Digitalis (Digoxin) is a cardiac glycoside (positive inotrope) that increases the muscle contractility of the heart. It works by blocking the sodium/potassium pump which increases intracellular sodium, which ultimately increases intracellular calcium. The net action of this medication is that it increase contractility and stroke volume.
WHEN DO WE USE IT?
Congestive heart failure: to increase intropy
Atrial Fibrillation: to slow ventricular rate.

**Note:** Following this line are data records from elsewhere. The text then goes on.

(* ===== verification/SimpleSpec.v ===== *)
(** * What the operations of the single-socket client do

    Over a network that delivers what is sent ([send_ok]) to a CogServer that
    answers as [SyncServer] says, each operation's messages, in order, and its
    effect on the atoms are computed exactly.  [does m s o h evs] states both:
    run from [s], [m] ends with [o], leaves the atoms [h], has sent and
    received [evs], and changes nothing else of the client. *)
From S2P Require Import Prelude CxxString Effects Sockets RecvBuf Barrier Uri Atomese.
From S2P Require Import ListUtils SimpleStorage SimpleIO SimpleSafety SimpleSync.

(** ** Running heap operations on a state that has the atoms *)

(** The atoms alone are a state too. *)
Definition self_has {X} : Has X X := {| the := fun x => x; put := fun x _ => x |}.
#[local] Existing Instance self_has.

Section on_run.
Context {Heap S : Type} {AT : Atomese Heap} `{HasLaws Heap S}.

Lemma on_run {A} (f : Heap -> outcome A * Heap) (s : S) :
  on f s = ((f (the s)).1, put (f (the s)).2 s).
Proof. unfold on. by destruct (f (the s)). Qed.

Lemma on_bind {A B} (m : M Heap A) (k : A -> M Heap B) (s : S) :
  on (m ≫= k) s = (on m ≫= fun a => on (k a)) s.
Proof.
  unfold on, mbind, M_bind. destruct (m (the s)) as [[a|e| | |] h]; try done.
  rewrite the_put. destruct (k a h) as [o h']. by rewrite put_put.
Qed.

Lemma on_ret {A} (a : A) (s : S) : on (mret (M := M Heap) a) s = (Ok a, s).
Proof. unfold on. simpl. by rewrite put_the. Qed.

Lemma on_for_each {A} (f : A -> M Heap unit) xs : forall s : S,
  on (for_each f xs) s = for_each (fun x => on (f x)) xs s.
Proof.
  induction xs as [|x xs IH]; intros s; cbn [for_each]; [apply on_ret|].
  rewrite on_bind. apply bind_ext. intros _ s' _. apply IH.
Qed.

Lemma on_on {A} (f : Heap -> outcome A * Heap) (s : S) :
  on (S := S) (on (S := Heap) f) s = on f s.
Proof. unfold on. simpl. by destruct (f (the s)). Qed.

Lemma on_bind_on {A B} (f : Heap -> outcome A * Heap) (k : A -> M Heap B) (k' : A -> M S B) s :
  (forall a s', on (k a) s' = k' a s') ->
  (on f ≫= k') s = on (on (S := Heap) f ≫= k) s.
Proof.
  intros Hk. rewrite on_bind. unfold mbind, M_bind. rewrite on_on.
  destruct (on f s) as [[a|e| | |] s']; by rewrite ?Hk.
Qed.

Lemma on_gets_bind {A B} (f : Heap -> A) (k : A -> M Heap B) (s : S) :
  on (gets f ≫= k) s = on (k (f (the s))) s.
Proof.
  rewrite on_bind. by rewrite (bind_ok _ _ s (f (the s)) s) by by apply on_same.
Qed.

Lemma on_ret_bind {A B} (a : A) (k : A -> M Heap B) (s : S) :
  on (mret a ≫= k) s = on (k a) s.
Proof. rewrite on_bind. by rewrite (bind_ok _ _ s a s) by apply on_ret. Qed.

(** Storing a pair touches only the atoms. *)
Lemma store_kv_on as_ atom k v (s : S) :
  store_kv as_ atom k v s = on (store_kv (S := Heap) as_ atom k v) s.
Proof.
  destruct as_ as [a|]; cbn [store_kv].
  - apply on_bind_on. intros k' s1. symmetry. apply on_bind_on. intros v' s2.
    rewrite on_bind. apply bind_ext. intros [] s3 _. symmetry.
    apply on_bind_on. intros ? s4. apply on_ret.
  - done.
Qed.
End on_run.

(** ** The effect of an operation *)

Section spec.
Context {W Heap : Type} {SK : Sockets W} {AT : Atomese Heap}.
Context (fuel : nat) {SS : SyncServer SK fuel}.
Context (send_ok : forall fd m b w, (0 <= (sys_send fd m b w).1)%Z).
Abbreviation St := (CogSimpleStorage (W := W) (Heap := Heap)).

(** Everything but the world, the atoms and the trace. *)
Definition same_client (s s' : St) : Prop :=
  s'.(_name) = s.(_name) /\ s'.(_atom_space) = s.(_atom_space) /\ s'.(_uri) = s.(_uri) /\
  s'.(_sockfd) = s.(_sockfd) /\ s'.(_multi_space) = s.(_multi_space) /\
  s'.(_frame_map) = s.(_frame_map) /\ s'.(_fid_map) = s.(_fid_map) /\
  s'.(_mtx) = s.(_mtx) /\ s'.(_mtx_frame) = s.(_mtx_frame) /\ s'.(rng) = s.(rng).

Definition does {A} (m : M St A) (s : St) (o : outcome A) (h : Heap)
    (evs : list io_event) : Prop :=
  exists s', m s = (o, s') /\ same_client s s' /\ s'.(heap) = h /\
    in_sync fuel s' /\ s'.(_trace) = s.(_trace) ++ evs.

(** A client ready for a request: connected, nothing unread. *)
Definition ready (s : St) : Prop := (0 < s.(_sockfd))%Z /\ in_sync fuel s.

Lemma same_client_refl s : same_client s s.
Proof. by unfold same_client. Qed.

Lemma same_client_trans s s1 s2 : same_client s s1 -> same_client s1 s2 -> same_client s s2.
Proof.
  unfold same_client. intros (?&?&?&?&?&?&?&?&?&?) (?&?&?&?&?&?&?&?&?&?).
  split_and!; congruence.
Qed.

Lemma ready_same s s' : ready s -> same_client s s' -> in_sync fuel s' -> ready s'.
Proof. intros [Hfd _] (_&_&_&Heq&_) Hs. split; [by rewrite Heq|done]. Qed.

Lemma does_ret {A} (a : A) s : ready s -> does (mret a) s (Ok a) s.(heap) [].
Proof. intros [_ Hs]. exists s. rewrite app_nil_r. split_and!; by try apply same_client_refl. Qed.

Lemma does_gets {A} (f : St -> A) s : ready s -> does (gets f) s (Ok (f s)) s.(heap) [].
Proof. intros [_ Hs]. exists s. rewrite app_nil_r. split_and!; by try apply same_client_refl. Qed.

Lemma does_bind {A B} (m : M St A) (k : A -> M St B) s a h1 e1 o h2 e2 :
  ready s -> does m s (Ok a) h1 e1 ->
  (forall s1, ready s1 -> same_client s s1 -> s1.(heap) = h1 -> does (k a) s1 o h2 e2) ->
  does (m ≫= k) s o h2 (e1 ++ e2).
Proof.
  intros Hr (s1 & Hm & Hc & Hh & Hs & Ht) Hk.
  destruct (Hk s1) as (s2 & Hk2 & Hc2 & Hh2 & Hs2 & Ht2); [by eapply ready_same|done|done|].
  exists s2. rewrite (bind_ok _ _ _ _ _ Hm). split_and!; try done.
  - by eapply same_client_trans.
  - by rewrite Ht2, Ht, <- app_assoc.
Qed.

Lemma does_bind_gets {A B} (f : St -> A) (k : A -> M St B) s o h e :
  does (k (f s)) s o h e -> does (gets f ≫= k) s o h e.
Proof. done. Qed.

(** An operation on the atoms, whatever it does. *)
Lemma does_on {A} (f : Heap -> outcome A * Heap) s :
  ready s -> does (on f) s (f s.(heap)).1 (f s.(heap)).2 [].
Proof.
  intros [_ Hs]. unfold does. rewrite on_run. exists (set_heap (f s.(heap)).2 s).
  rewrite app_nil_r. split_and!; by try apply same_client_refl.
Qed.

Lemma does_bind_on {A B} (f : Heap -> outcome A * Heap) (k : A -> M St B) s a h1 o h2 e :
  ready s -> f s.(heap) = (Ok a, h1) ->
  (forall s1, ready s1 -> same_client s s1 -> s1.(heap) = h1 -> does (k a) s1 o h2 e) ->
  does (on f ≫= k) s o h2 e.
Proof.
  intros Hr Hf Hk. apply (does_bind _ _ _ a h1 []); [done| |done].
  pose proof (does_on f s Hr) as Hd. by rewrite Hf in Hd.
Qed.

Lemma does_eq {A} (m m' : M St A) s o h e : m s = m' s -> does m' s o h e -> does m s o h e.
Proof. unfold does. by intros ->. Qed.

(** Composition: [m] does what [f] does to the atoms, [k] what [g] does. *)
Lemma does_bind_spec {A B} (m : M St A) (f : M Heap A) (g : A -> M Heap B) (k : A -> M St B) s :
  ready s -> (exists e, does m s (f s.(heap)).1 (f s.(heap)).2 e) ->
  (forall a s1, ready s1 -> same_client s s1 ->
     exists e, does (k a) s1 (g a s1.(heap)).1 (g a s1.(heap)).2 e) ->
  exists e, does (m ≫= k) s ((f ≫= g) s.(heap)).1 ((f ≫= g) s.(heap)).2 e.
Proof.
  intros Hr (e1 & s1 & Hm & Hc & Hh & Hs & Ht) Hk. unfold mbind at 2 3, M_bind.
  destruct (f s.(heap)) as [o h1]. cbn [fst snd] in Hm, Hh.
  destruct o as [a|x| | |];
    [|exists e1, s1; split; [unfold mbind, M_bind; by rewrite Hm|done]..].
  destruct (Hk a s1) as (e & s2 & Hd & Hc2 & Hh2 & Hs2 & Ht2); [by eapply ready_same|done|].
  rewrite Hh in *. eexists _, s2. split_and!; [|by eapply same_client_trans|done|done|].
  - etrans; [by apply bind_ok|done].
  - by rewrite Ht2, Ht, <- app_assoc.
Qed.

(** An operation on the atoms, then a step that does what [g] does. *)
Lemma does_bind_ref {A B} (f : M Heap A) (g : A -> M Heap B) (k : A -> M St B) s :
  ready s ->
  (forall a s1, ready s1 -> same_client s s1 ->
     exists e, does (k a) s1 (g a s1.(heap)).1 (g a s1.(heap)).2 e) ->
  exists e, does (on f ≫= k) s ((f ≫= g) s.(heap)).1 ((f ≫= g) s.(heap)).2 e.
Proof. intros Hr. apply does_bind_spec; [done|]. exists []. by apply does_on. Qed.

Lemma does_with_lock {A} (m : M St A) s o h e :
  s.(_mtx) = false -> does m (set_mtx true s) o h e -> does (with_lock mtx m) s o h e.
Proof.
  intros Hm (s' & Hrun & Hc & Hh & Hs & Ht). exists (set_mtx false s').
  unfold with_lock. simpl. rewrite Hm, Hrun. split_and!; try done.
  destruct Hc as (?&?&?&?&?&?&?&?&?&?). unfold same_client. by split_and!.
Qed.

(** A message the server does not answer. *)
Lemma does_send m s :
  ready s -> is_silent m = true ->
  does (do_send m) s (Ok tt) s.(heap) [IoSend s.(_mtx) m].
Proof.
  intros [Hfd Hs] Hm. destruct (sys_send s.(_sockfd) m false s.(world)) as [rc w] eqn:Hsend.
  exists (sent m s w). split_and!; try done.
  - pose proof (send_ok s.(_sockfd) m false s.(world)) as Hrc. rewrite Hsend in Hrc.
    by eapply do_send_run.
  - unfold in_sync. simpl. rewrite (send_silent _ _ _ _ _ _ Hsend) by auto. exact Hs.
Qed.

(** A request and its reply. *)
Lemma does_request m s :
  ready s -> expects_reply m = true ->
  does (do_send m;; do_recv fuel false) s (Ok (answer m s.(world) ++ [nl])) s.(heap)
    [IoSend s.(_mtx) m; IoRecv s.(_mtx) (answer m s.(world) ++ [nl])].
Proof.
  intros [Hfd Hs] Hm.
  enough (wp False (do_send m;; do_recv fuel false)
    (fun r s' => r = answer m s.(world) ++ [nl] /\ same_client s s' /\ heap s' = heap s /\
       in_sync fuel s' /\ _trace s' = _trace s ++ [IoSend s.(_mtx) m; IoRecv s.(_mtx) r])
    (fun _ _ => False) s) as Hw.
  { unfold wp in Hw. destruct ((do_send m;; do_recv fuel false) s) as [[r|e| | |] s'] eqn:Hrun;
      try done. destruct Hw as (-> & ? & ? & ? & ?). by exists s'. }
  apply wp_bind. destruct (sys_send s.(_sockfd) m false s.(world)) as [rc w] eqn:Hsend.
  pose proof (send_ok s.(_sockfd) m false s.(world)) as Hrc. rewrite Hsend in Hrc.
  unfold do_send. apply wp_bind, wp_gets. rewrite (proj2 (Z.ltb_lt _ _)) by done. cbn [negb].
  apply wp_bind, wp_gets, wp_bind, wp_on_pure. cbn [the simple_world]. rewrite Hsend.
  intros rc' w' [= <- <-]. cbn [fst] in Hrc. rewrite (proj2 (Z.ltb_ge _ _)) by done. apply wp_modify.
  destruct (send_answered _ _ _ _ _ _ Hsend Hrc Hm) as (cs & Hcs & Hc & Hl).
  unfold in_sync in Hs. rewrite Hs in Hcs. eapply (do_recv_line fuel _ _ cs (answer m (world s))); try done.
  - apply answer_plain.
  - intros w2 Hw2. split_and!; try done.
    exact (eq_sym (app_assoc s.(_trace) [IoSend _ _] [IoRecv _ _])).
Qed.

Lemma does_bind_request {A} m (k : str -> M St A) s o h e :
  ready s -> expects_reply m = true ->
  (forall s1, ready s1 -> same_client s s1 -> s1.(heap) = s.(heap) ->
     does (k (answer m s.(world) ++ [nl])) s1 o h e) ->
  does (do_send m;; (do_recv fuel false ≫= k)) s o h
    ([IoSend s.(_mtx) m; IoRecv s.(_mtx) (answer m s.(world) ++ [nl])] ++ e).
Proof.
  intros Hr Hm Hk. eapply (does_eq _ ((do_send m;; do_recv fuel false) ≫= k)).
  - unfold mbind, M_bind. by destruct (do_send m s) as [[] ?].
  - eapply does_bind; [done|by apply does_request|done].
Qed.

Lemma does_bind_request_ex {A} m (k : str -> M St A) s o h :
  ready s -> expects_reply m = true ->
  (forall s1, ready s1 -> same_client s s1 -> s1.(heap) = s.(heap) ->
     exists e, does (k (answer m s.(world) ++ [nl])) s1 o h e) ->
  exists e, does (do_send m;; (do_recv fuel false ≫= k)) s o h e.
Proof.
  intros Hr Hm Hk. destruct (does_request m s Hr Hm) as (s1 & Hrun & Hc & Hh & Hs & Ht).
  destruct (Hk s1) as (e & s2 & Hk2 & Hc2 & Hh2 & Hs2 & Ht2); [by eapply ready_same|done|done|].
  eexists _, s2. split_and!; [|by eapply same_client_trans|done|done|rewrite Ht2, Ht; by rewrite <- app_assoc].
  rewrite <- Hk2. etrans; [|exact (bind_ok _ k s _ s1 Hrun)].
  unfold mbind, M_bind. by destruct (do_send m s) as [[] ?].
Qed.
End spec.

The increased inotropy from the medication decreases sympathetic tone, and this in turn slows AV conduction (slowing the ventricular rate).
WHEN DO WE AVOID USING IT?
In the setting of hypokalemia: because this medication binds to the potassium site on the sodium/potassium ATPase, in the setting of hypokalemia there is not enough potassium to outcompete the digitalis medication, and patients can develop digitalis toxicity easily.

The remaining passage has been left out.